(* ===== verification/HleWcharSpec.v ===== *)
(** Queries on wide strings (hle_wchar.cpp): lengths, comparisons and searches agree
    with functions on lists of characters. *)

From S2P Require Import Prelude Env HeapAllocator MemoryManager MemorySpec Machine HostAccess HleMonad HleErrno MappedSpec SyscallHandler HlePrintf HleSearch HleSearchHeap Utf8 Utf8Spec HleMultibyte HleMultibyteSpec HleMbsSpec HleStdlib HleWchar.
#[local] Open Scope Z_scope.

(** A character of a wide string. *)
Definition wchar (wc : Z) : Prop := 0 < wc < 2 ^ 32.

(** * The functions on lists *)

(** Lexicographic order. *)
Fixpoint lex (xs ys : list Z) : Z :=
  match xs, ys with
  | [], [] => 0
  | [], _ :: _ => -1
  | _ :: _, [] => 1
  | x :: xs, y :: ys => if x =? y then lex xs ys else if x <? y then -1 else 1
  end.

(** How many characters there are before the first that satisfies [stop]. *)
Fixpoint span (stop : Z -> bool) (wcs : list Z) : nat := match wcs with wc :: t => if stop wc then O else S (span stop t) | [] => O end.

Lemma span_le stop wcs : (span stop wcs <= length wcs)%nat.
Proof. induction wcs as [|wc t IH]; cbn; [lia|]. destruct (stop wc); lia. Qed.
Lemma span_before stop wcs i wc : wcs !! i = Some wc -> (i < span stop wcs)%nat -> stop wc = false.
Proof.
  revert i. induction wcs as [|x t IH]; intros i Hi Hl; [done|]. cbn in Hl. destruct (stop x) eqn:E; [lia|]. destruct i as [|i]; cbn in Hi; [by simplify_eq|]. apply (IH i); [done|lia].
Qed.
Lemma span_at stop wcs wc : wcs !! span stop wcs = Some wc -> stop wc = true.
Proof. induction wcs as [|x t IH]; cbn; [done|]. destruct (stop x) eqn:E; [by intros [= ->]|exact IH]. Qed.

+---+

Show every line of the listing that includes the word "then".

  | x :: xs, y :: ys => if x =? y then lex xs ys else if x <? y then -1 else 1
Fixpoint span (stop : Z -> bool) (wcs : list Z) : nat := match wcs with wc :: t => if stop wc then O else S (span stop t) | [] => O end.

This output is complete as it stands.